Y1 = 4, Y2 = 2, Y3 = 7, Y4 = 3, Y5 = 6, Y6 = 8, Y7 = 5, Y8 = 1 ;
Y1 = 5, Y2 = 2, Y3 = 4, Y4 = 7, Y5 = 3, Y6 = 8, Y7 = 6, Y8 = 1 ;
Y1 = 3, Y2 = 5, Y3 = 2, Y4 = 8, Y5 = 6, Y6 = 4, Y7 = 7, Y8 = 1 ;
Y1 = 3, Y2 = 6, Y3 = 4, Y4 = 2, Y5 = 8, Y6 = 5, Y7 = 7, Y8 = 1 ;
Y1 = 5, Y2 = 7, Y3 = 1, Y4 = 3, Y5 = 8, Y6 = 6, Y7 = 4, Y8 = 2 ;
Y1 = 4, Y2 = 6, Y3 = 8, Y4 = 3, Y5 = 1, Y6 = 7, Y7 = 5, Y8 = 2 ;
Y1 = 3, Y2 = 6, Y3 = 8, Y4 = 1, Y5 = 4, Y6 = 7, Y7 = 5, Y8 = 2 ;
Y1 = 5, Y2 = 3, Y3 = 8, Y4 = 4, Y5 = 7, Y6 = 1, Y7 = 6, Y8 = 2 ;
Y1 = 5, Y2 = 7, Y3 = 4, Y4 = 1, Y5 = 3, Y6 = 8, Y7 = 6, Y8 = 2 ;
Y1 = 4, Y2 = 1, Y3 = 5, Y4 = 8, Y5 = 6, Y6 = 3, Y7 = 7, Y8 = 2 .
Exercise
The 8 queens program above, uses the generate and test paradigm. Consider the first sub goal place(R), upon return from this call variables Y2, ..., Y8 all have assigned.
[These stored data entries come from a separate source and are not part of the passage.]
(** C1: a ONESHOT registration yields at most one event per arming. With
    RUST_APE_EPOLL_LT unset, for a token that no entry of the set carries at
    the start and that is only ever registered with EPOLLONESHOT, and in any
    interleaving of one waiter's rounds with epoll_ctl calls, re-arms and
    dropped descriptors: the token comes back at most as often as an ADD or
    MOD that SUCCEEDED armed it, whatever poll answers. A refused call arms
    nothing. *)
Theorem oneshot_at_most_once d st ops :
  waiter_ok d st -> Forall (oneshot_token d) ops ->
  Forall (fun e => en_data e <> d) (es_entries (wt_set st)) ->
  (yields d (snd (wait_run st ops)) <= armings d st ops)%nat.
Proof.
  intros Hok Hops Hnone.
  assert (H0 : credit d (pf_fd <$> wt_slots st) (es_entries (wt_set st)) = 0%nat).
  { unfold credit. induction Hnone as [|e es He _ IH]; [done|]. simpl. rewrite IH.
    unfold live. by rewrite (proj2 (Z.eqb_neq _ _) He). }
  enough (yields d (snd (wait_run st ops)) <=
          credit d (pf_fd <$> wt_slots st) (es_entries (wt_set st)) + armings d st ops)%nat by lia.
  clear Hnone H0. revert st Hok. induction Hops as [|op ops Hop Hops IH]; intros st Hok; [apply Nat.le_0_l|].
  cbn [wait_run armings]. pose proof (wait_step_credit d st op Hok Hop) as Hst.
  destruct (wait_step st op) as [st' out]. destruct Hst as [Hok' Hle].
  specialize (IH st' Hok'). destruct (wait_run st' ops) as [st'' out'].
  simpl in *. rewrite yields_app. lia.
Qed.
End oneshot.

Lemma collect_one `{HostConsts} lt s p room e :
  es_entries s = [e] -> pf_fd p = en_fd e -> care_bits p <> 0 ->
  collect lt (S room) [p] s =
  ([Event (poll_to_epoll (care_bits p)) (en_data e)],
   with_entries s [disarm_entry lt (poll_to_epoll (care_bits p)) e]).
Proof.
  intros He Hp Hc%Z.eqb_neq. cbn [collect]. unfold find_entry.
  rewrite Hc, He, Hp. simpl. rewrite Z.eqb_refl. by destruct room.
Qed.

(** One waiter is what the bound needs: collect does not look at [en_armed]
    again, so two threads that both took the list before either handed out
    both report the same arming. *)
Lemma two_waiters_report_twice `{HostConsts} s p room e :
  es_entries s = [e] -> has (en_events e) SHIM_EPOLLONESHOT = true ->
  pf_fd p = en_fd e -> care_bits p <> 0 ->
  let '(out1, s1) := collect false (S room) [p] s in
  let '(out2, s2) := collect false (S room) [p] s1 in
  out1 = out2 /\ length out1 = 1%nat /\ en_armed <$> es_entries s1 = [0].
Proof.
  intros He Hos Hp Hc. rewrite (collect_one false s p room e) by done.
  rewrite (collect_one false _ p room (disarm_entry false (poll_to_epoll (care_bits p)) e)) by done.
  split_and!; try done. simpl. unfold disarm. by rewrite Hos.
Qed.
(** ** On concrete paths *)

(** Two inputs on which the upstream normaliser loses a name. *)
Lemma normntpath_wide_dot_name : normntpath [92; 46; 0x4E5C; 120] = [92; 120].
Proof. vm_compute. reflexivity. Qed.

Lemma normntpath_pops_to_dot : normntpath (bytes "x\..\y") = bytes ".\y".
Proof. vm_compute. reflexivity. Qed.

Definition toy_nt : NtEnv := {|
  PATH_MAX := 1024;
  tprecode8to16 z q := q;
  tprecode16to8 z p := p;
  GetTempPath _ := bytes "C:\Temp\";
  drives_cached := 0;
  GetLogicalDrives := 4;
  cosmos_drive := 67;
  procfs_rewrite _ := None;
  unc_rel _ := None;
  unc_server_dir _ := None |}.

Lemma collapsed_share_converts_witness :
  @mkntpath2 toy_nt 2 (Some (bytes "/SRV/Share/a/../b"))
    (unc_note (Some (bytes "//srv/share/z")) []) =
  @mkntpath2 toy_nt 2 (Some (bytes "//SRV/Share/a/../b"))
    (unc_note (Some (bytes "//srv/share/z")) []).
Proof.
  apply (@collapsed_share_converts toy_nt 2 (bytes "srv/share/z") (bytes "SRV/Share/a/../b") []);
    try (vm_compute; reflexivity); try (vm_compute; discriminate).
  - vm_compute. lia.
  - change (UncRootLen (bytes "SRV/Share/a/../b")) with 9%nat. intros i Hi.
    do 9 (destruct i as [|i]; [reflexivity|]). lia.
Defined.

Lemma share_path_converts_witness :
  @convert_path toy_nt (fun _ _ => None) (bytes "//srv/share/a/./b/../c/") [] =
  Some (Ok (bytes "\\srv\share\a\c\"), []).
Proof.
  destruct (@share_path_converts toy_nt (fun _ _ => None) (bytes "//srv/share/a/./b/../c/") [])
    as (names & climbed & Hr & _ & ->); try (vm_compute; reflexivity); try (vm_compute; discriminate).
  vm_compute in Hr. injection Hr as <- <-. vm_compute. reflexivity.
Defined.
Let YL be the list of values assigned.
How about choosing a value for Y1 which does not conflict with any of the assignment to Y2, ..., Y8? One way to perform this to replace member(Y,[1..8]) with a new predicate choose(Y, L). This new predicate chooses a value for Y from elements in L (non-deterministically ofcourse), and then we construct L by removing the values that conflict with the previous assignments (conflicting with YL in our example).
- Modify the code above to implement the operation above.
- Is the predicate
checkstill needed? - Read the documentation on the builtin predicate
statistics. Use it to compare the run time of the two versions. - Which version runs faster? Can you give reasons why?